US 12,248,871 B2
Methods and systems for training multi-bit spiking neural networks for efficient implementation on digital hardware
Aaron Russell Voelker, Stittsville (CA)
Assigned to APPLIED BRAIN RESEARCH INC., Waterloo (CA)
Filed by Applied Brain Research Inc., Waterloo (CA)
Filed on Oct. 30, 2020, as Appl. No. 17/086,218.
Claims priority of provisional application 62/964,266, filed on Jan. 22, 2020.
Claims priority of provisional application 62/929,722, filed on Nov. 1, 2019.
Prior Publication US 2021/0133568 A1, May 6, 2021
Int. Cl. G06N 3/08 (2023.01); G06F 7/58 (2006.01); G06N 3/048 (2023.01); G06N 3/063 (2023.01)

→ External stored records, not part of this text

(** * slog: the generated record stringifier and the logfmt line formatter

    A shallow embedding of [inc/slog/err_gen.h] (the X-macro that generates
    [STRUCT_NAME_to_str]) and of [src/slog.c] ([format_logfmt],
    [parse_unknown_error]), with the properties the specification states
    about them; then of the logger as it runs on a heap ([init_logging_system],
    [sink_to_file_stream], [free_kv_pairs], the placeholder extractor and the
    macro [LOG_ERRORR] of [inc/slog/slog.h]) and of [tests/test_slog.c]
    ([compare_strings_and_print_diff], [SpecialFeature_to_str],
    [Product_to_str], [test_struct_to_str]), with properties read off the
    code.

    Conventions of the embedding.
    - A C string is the list of its bytes before the terminator; a
      [const char*] that may be null is an [option].
    - C integers are elements of [Z].  [int] is 32 bits wide: an addition
      that leaves the range is undefined behaviour.  [size_t] is 64 bits wide
      and wraps around.
    - The destination of a stringifier is a region of memory, a list of
      bytes, and an index [buffer] into it, so that [buffer + offset] is
      pointer arithmetic.  A store outside the region is undefined
      behaviour.  A null destination is a region of length 0.
    - Undefined behaviour is the result [None] (or [Undefined]).
    - A nested field of a [field] calls the stringifier the macro generates
      for its type.  The stringifier the test suite writes by hand, and the
      generated one that calls it, are embedded on their own. *)

From Stdlib Require Import ZArith Lia Bool Ascii String.
From Stdlib Require DecimalString HexadecimalString.
From stdpp Require Import base option list.

Open Scope Z_scope.

(** ** C strings and memory *)

Abbreviation cstring := (list ascii) (only parsing).
Abbreviation mem := (list ascii) (only parsing).

(** A string literal as a C string. *)
Definition str (s : string) : cstring := list_ascii_of_string s.

Arguments str : simpl never.

Definition NUL : ascii := Ascii.zero.

Definition SPACE : ascii := " "%char.

Definition PERCENT : ascii := "%"%char.

Definition INT_MAX : Z := 2147483647.

Definition SIZE_MODULUS : Z := 2 ^ 64.

Definition strlen (s : cstring) : Z := Z.of_nat (length s).

(** [*(p) = c] for the byte at index [p] of the region. *)
Definition store (m : mem) (p : Z) (c : ascii) : option mem :=
  if (0 <=? p) && (p <? Z.of_nat (length m))
  then Some (<[Z.to_nat p := c]> m)
  else None.

(** Consecutive stores of the bytes of [bs] from index [p] on. *)
Fixpoint store_bytes (m : mem) (p : Z) (bs : list ascii) : option mem :=
  match bs with
  | [] => Some m
  | b :: bs' =>
      match store m p b with
      | Some m' => store_bytes m' (p + 1) bs'
      | None => None
      end
  end.

(** Signed addition on [int]; overflow is undefined. *)
Definition int_add (a b : Z) : option Z :=
  if a + b <=? INT_MAX then Some (a + b) else None.

(** ** The part of [printf] the library uses *)

(** The value of a scalar field as it is passed to [snprintf]. *)
Inductive cvalue : Type :=
| VInt (n : Z)                     (* int *)
| VStr (s : option cstring).       (* const char*, possibly null *)

(** ["%d"] of an [int]. *)
Definition decimal (n : Z) : cstring :=
  str (DecimalString.NilZero.string_of_int (Z.to_int n)).

(** The bytes a format string produces from its arguments.  Ordinary bytes
    are copied, ["%%"] gives one ['%'], ["%d"] and ["%s"] consume the next
    argument, which must have the matching type.  Every other directive, a
    missing argument and a null string are outside the model: [None]. *)
Fixpoint printf_output (fmt : cstring) (args : list cvalue) : option cstring :=
  match fmt with
  | [] => Some []
  | c :: rest =>
      if Ascii.eqb c PERCENT then
        match rest with
        | d :: rest' =>
            if Ascii.eqb d PERCENT then
              cons PERCENT <$> printf_output rest' args
            else if Ascii.eqb d "d"%char then
              match args with
              | VInt n :: args' => app (decimal n) <$> printf_output rest' args'
              | _ => None
              end
            else if Ascii.eqb d "s"%char then
              match args with
              | VStr (Some s) :: args' => app s <$> printf_output rest' args'
              | _ => None
              end
            else None
        | [] => None
        end
      else cons c <$> printf_output rest args
  end.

CPC G06N 3/08 (2013.01) [G06F 7/588 (2013.01); G06N 3/048 (2023.01); G06N 3/063 (2013.01)] 23 Claims
OG exemplary drawing
 
1. A method for producing neural network output for a machine learning task, the method implemented with a processor in digital hardware comprising at least one microcontroller or integrated circuit, the method comprising:
providing a non-spiking neural network comprising one or more processing nodes that each implement a nonlinear function;
augmenting, using temporal dithering, by the at least one microcontroller or integrated circuit, at least one nonlinear function of the neural network to provide at least one augmented neural nonlinearity, the augmenting comprising:
evaluating, by the at least one microcontroller or integrated circuit, an output of the at least one nonlinear function;
multiplying, by the at least one microcontroller or integrated circuit, the output of the at least one nonlinear function with a time-step parameter to obtain a first result corresponding to a number of spikes;
producing, by the at least one microcontroller or integrated circuit, a multi-bit spike output for the at least one augmented neural nonlinearity, the producing comprising dividing a second result by the time-step parameter, the second result being obtained from the first result;
training, by the at least one microcontroller or integrated circuit, the neural network with the at least one augmented neural nonlinearity while adjusting the time-step parameter to reduce quantization error, to provide a trained neural network with at least one augmented neural nonlinearity; and
operating, by the at least one microcontroller or integrated circuit, the trained neural network with the at least one augmented neural nonlinearity to produce a temporally sparse sequence of multi-bit spikes in response to input signals.